(RECORDS TO PROCESS Opens)
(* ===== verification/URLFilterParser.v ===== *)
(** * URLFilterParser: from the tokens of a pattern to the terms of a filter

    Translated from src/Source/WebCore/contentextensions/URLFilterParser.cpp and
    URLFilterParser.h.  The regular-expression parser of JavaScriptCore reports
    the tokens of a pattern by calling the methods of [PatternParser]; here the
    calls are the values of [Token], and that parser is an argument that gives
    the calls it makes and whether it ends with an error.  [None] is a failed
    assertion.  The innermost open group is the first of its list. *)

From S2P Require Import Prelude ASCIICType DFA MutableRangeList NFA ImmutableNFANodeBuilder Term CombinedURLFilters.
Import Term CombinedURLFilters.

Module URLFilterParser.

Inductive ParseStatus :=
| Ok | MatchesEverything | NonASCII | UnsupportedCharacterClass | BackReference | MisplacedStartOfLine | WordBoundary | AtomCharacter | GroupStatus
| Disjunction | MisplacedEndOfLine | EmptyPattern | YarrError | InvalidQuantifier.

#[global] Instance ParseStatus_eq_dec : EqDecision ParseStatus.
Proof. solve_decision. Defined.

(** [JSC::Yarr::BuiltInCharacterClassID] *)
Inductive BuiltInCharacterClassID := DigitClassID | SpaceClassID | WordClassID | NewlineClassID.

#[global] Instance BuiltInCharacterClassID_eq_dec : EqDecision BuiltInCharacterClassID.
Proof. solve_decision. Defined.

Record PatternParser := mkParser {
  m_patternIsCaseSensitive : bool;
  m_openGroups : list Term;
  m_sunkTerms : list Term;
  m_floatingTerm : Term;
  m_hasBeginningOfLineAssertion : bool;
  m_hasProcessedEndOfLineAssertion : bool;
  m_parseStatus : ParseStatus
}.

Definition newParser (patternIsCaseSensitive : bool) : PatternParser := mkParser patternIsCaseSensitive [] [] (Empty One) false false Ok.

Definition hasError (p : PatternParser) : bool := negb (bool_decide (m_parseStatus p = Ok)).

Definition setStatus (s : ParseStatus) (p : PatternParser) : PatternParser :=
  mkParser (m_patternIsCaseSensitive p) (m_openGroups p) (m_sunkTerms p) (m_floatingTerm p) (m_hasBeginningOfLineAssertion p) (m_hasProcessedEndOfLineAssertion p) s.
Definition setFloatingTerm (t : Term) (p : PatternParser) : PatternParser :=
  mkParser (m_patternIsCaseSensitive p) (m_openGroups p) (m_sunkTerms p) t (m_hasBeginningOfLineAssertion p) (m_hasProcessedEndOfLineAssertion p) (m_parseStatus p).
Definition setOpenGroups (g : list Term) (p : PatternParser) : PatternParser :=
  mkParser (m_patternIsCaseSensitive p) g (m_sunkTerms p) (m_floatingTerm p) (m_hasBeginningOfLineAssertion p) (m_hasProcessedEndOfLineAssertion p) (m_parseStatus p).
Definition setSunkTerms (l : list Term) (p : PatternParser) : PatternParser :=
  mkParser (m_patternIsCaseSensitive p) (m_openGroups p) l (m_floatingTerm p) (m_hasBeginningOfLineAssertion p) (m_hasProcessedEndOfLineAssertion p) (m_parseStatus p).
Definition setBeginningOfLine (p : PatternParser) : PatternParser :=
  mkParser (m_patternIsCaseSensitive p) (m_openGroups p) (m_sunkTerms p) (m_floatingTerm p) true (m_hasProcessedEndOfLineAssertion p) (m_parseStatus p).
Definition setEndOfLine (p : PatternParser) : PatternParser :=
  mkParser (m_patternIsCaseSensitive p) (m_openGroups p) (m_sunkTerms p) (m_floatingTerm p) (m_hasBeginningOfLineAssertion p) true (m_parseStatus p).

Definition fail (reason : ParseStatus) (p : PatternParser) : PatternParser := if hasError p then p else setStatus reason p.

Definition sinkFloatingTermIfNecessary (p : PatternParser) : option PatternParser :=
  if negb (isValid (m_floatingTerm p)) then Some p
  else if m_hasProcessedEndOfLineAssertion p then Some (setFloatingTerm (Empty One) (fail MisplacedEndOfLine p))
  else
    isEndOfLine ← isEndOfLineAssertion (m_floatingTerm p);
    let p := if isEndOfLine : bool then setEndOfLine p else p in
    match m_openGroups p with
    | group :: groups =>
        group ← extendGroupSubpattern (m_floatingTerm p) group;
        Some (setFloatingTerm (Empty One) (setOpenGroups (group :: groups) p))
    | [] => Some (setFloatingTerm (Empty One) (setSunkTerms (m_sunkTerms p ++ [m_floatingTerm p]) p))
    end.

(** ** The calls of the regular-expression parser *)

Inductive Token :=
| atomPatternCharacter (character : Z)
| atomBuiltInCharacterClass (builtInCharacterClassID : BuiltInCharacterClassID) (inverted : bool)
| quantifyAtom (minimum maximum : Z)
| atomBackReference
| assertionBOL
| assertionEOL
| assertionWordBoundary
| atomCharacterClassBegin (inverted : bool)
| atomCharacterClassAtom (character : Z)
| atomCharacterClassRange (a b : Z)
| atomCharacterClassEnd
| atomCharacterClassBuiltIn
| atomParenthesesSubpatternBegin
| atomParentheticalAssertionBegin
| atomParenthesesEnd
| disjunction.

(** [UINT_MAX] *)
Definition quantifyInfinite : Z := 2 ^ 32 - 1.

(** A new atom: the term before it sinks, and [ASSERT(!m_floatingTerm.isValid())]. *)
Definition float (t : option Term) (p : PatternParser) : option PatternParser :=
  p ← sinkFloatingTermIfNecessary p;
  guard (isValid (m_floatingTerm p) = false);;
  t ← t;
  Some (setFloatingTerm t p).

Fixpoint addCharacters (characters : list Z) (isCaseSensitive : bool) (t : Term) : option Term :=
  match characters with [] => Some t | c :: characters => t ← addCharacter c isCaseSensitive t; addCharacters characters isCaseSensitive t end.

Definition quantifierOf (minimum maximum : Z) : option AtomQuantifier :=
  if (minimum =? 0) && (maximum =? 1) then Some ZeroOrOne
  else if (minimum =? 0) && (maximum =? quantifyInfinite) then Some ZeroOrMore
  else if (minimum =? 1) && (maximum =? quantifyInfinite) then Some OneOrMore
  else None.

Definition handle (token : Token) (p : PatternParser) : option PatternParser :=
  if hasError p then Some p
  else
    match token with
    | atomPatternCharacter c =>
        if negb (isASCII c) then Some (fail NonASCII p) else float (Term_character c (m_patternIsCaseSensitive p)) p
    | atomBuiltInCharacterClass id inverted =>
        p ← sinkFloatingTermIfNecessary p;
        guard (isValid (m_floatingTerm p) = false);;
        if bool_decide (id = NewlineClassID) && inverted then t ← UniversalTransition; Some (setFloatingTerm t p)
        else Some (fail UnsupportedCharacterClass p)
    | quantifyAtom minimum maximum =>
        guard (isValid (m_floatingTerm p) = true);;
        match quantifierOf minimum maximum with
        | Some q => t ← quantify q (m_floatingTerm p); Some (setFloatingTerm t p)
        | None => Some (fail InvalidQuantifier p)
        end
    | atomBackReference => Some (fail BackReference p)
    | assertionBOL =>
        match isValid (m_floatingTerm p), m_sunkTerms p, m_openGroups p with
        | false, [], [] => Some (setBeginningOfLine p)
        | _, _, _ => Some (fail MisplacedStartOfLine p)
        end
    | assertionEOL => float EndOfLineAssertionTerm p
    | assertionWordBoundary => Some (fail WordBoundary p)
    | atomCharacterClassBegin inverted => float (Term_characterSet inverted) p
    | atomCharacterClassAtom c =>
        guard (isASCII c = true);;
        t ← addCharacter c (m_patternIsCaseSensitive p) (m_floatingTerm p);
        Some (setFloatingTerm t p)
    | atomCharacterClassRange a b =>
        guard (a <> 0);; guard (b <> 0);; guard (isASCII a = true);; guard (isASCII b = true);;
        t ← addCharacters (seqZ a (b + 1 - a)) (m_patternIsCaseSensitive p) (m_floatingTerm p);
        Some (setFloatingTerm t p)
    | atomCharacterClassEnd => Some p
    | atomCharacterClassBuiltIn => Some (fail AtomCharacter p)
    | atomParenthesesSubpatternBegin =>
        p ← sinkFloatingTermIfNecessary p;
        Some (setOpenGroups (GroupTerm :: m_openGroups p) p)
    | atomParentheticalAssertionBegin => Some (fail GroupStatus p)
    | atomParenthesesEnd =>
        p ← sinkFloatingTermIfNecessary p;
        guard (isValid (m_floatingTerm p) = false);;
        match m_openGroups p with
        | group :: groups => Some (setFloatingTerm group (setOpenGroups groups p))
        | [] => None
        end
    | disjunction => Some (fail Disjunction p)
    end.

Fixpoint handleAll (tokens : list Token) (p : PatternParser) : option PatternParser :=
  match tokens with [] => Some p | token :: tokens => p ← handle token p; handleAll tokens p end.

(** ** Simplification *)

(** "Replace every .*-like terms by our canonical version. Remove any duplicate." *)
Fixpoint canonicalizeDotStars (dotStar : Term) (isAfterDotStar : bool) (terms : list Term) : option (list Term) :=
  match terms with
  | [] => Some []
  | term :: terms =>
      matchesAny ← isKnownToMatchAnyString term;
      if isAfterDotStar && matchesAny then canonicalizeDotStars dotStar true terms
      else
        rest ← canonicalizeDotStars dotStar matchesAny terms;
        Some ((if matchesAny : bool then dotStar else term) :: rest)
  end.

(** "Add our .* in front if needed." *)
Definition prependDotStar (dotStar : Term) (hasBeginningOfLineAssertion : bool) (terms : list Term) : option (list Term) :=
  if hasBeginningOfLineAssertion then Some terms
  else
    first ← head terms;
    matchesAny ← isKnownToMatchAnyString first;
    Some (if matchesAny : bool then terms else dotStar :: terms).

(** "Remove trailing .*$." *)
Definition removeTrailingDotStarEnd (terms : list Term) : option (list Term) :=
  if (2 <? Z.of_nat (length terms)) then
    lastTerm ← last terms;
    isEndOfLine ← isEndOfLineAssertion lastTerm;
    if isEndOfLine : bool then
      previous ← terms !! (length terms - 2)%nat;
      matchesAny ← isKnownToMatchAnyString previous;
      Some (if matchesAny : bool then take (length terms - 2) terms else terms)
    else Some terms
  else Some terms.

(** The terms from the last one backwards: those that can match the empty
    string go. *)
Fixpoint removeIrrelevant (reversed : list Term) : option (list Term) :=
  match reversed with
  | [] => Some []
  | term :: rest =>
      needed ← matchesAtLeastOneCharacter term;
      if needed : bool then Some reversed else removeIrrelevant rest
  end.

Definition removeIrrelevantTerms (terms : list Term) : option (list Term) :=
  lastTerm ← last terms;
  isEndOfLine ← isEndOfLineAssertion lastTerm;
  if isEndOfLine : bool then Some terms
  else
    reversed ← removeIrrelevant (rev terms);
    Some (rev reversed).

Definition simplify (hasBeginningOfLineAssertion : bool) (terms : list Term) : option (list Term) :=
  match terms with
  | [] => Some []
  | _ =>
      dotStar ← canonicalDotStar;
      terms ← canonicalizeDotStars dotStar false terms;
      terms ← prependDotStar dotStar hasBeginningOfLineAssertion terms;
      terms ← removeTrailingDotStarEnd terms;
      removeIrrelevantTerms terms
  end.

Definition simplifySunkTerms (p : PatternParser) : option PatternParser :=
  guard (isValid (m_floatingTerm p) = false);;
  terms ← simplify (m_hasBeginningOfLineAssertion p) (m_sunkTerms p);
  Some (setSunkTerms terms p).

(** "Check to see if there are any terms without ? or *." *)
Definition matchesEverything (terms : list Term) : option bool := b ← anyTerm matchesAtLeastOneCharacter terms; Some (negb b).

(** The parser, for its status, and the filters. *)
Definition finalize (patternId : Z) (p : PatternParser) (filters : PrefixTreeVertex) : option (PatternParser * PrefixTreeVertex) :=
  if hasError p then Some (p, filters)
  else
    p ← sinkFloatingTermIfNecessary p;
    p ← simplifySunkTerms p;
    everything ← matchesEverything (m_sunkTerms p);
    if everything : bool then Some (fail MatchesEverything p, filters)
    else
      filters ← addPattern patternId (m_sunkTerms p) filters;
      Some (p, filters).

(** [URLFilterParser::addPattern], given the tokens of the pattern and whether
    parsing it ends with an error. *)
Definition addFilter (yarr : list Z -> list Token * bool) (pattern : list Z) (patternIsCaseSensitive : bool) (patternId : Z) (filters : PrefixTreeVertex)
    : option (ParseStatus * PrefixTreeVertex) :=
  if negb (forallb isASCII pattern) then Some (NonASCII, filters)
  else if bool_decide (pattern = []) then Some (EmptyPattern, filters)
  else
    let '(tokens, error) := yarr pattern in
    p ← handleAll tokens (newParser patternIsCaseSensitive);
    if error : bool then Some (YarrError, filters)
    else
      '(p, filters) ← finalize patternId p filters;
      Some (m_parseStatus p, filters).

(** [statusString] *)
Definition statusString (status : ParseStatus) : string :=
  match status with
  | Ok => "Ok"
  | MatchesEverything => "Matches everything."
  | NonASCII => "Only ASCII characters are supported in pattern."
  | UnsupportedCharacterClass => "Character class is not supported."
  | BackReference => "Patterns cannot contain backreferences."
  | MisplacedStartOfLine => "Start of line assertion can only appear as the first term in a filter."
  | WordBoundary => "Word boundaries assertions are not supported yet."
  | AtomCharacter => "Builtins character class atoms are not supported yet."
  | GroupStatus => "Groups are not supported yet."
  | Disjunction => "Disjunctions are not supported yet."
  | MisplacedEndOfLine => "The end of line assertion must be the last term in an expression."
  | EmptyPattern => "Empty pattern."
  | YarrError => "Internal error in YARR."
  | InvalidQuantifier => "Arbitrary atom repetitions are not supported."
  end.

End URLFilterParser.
(RECORDS TO PROCESS Closes)
--- AIM OF THE TASK ---
If a line falls between the first line of the data above and the line holding "calls are the", inclusive, retype it exactly; retype no other line.

--- FINAL ANSWER ---
(* ===== verification/URLFilterParser.v ===== *)
(** * URLFilterParser: from the tokens of a pattern to the terms of a filter

    Translated from src/Source/WebCore/contentextensions/URLFilterParser.cpp and
    URLFilterParser.h.  The regular-expression parser of JavaScriptCore reports
    the tokens of a pattern by calling the methods of [PatternParser]; here the
    calls are the values of [Token], and that parser is an argument that gives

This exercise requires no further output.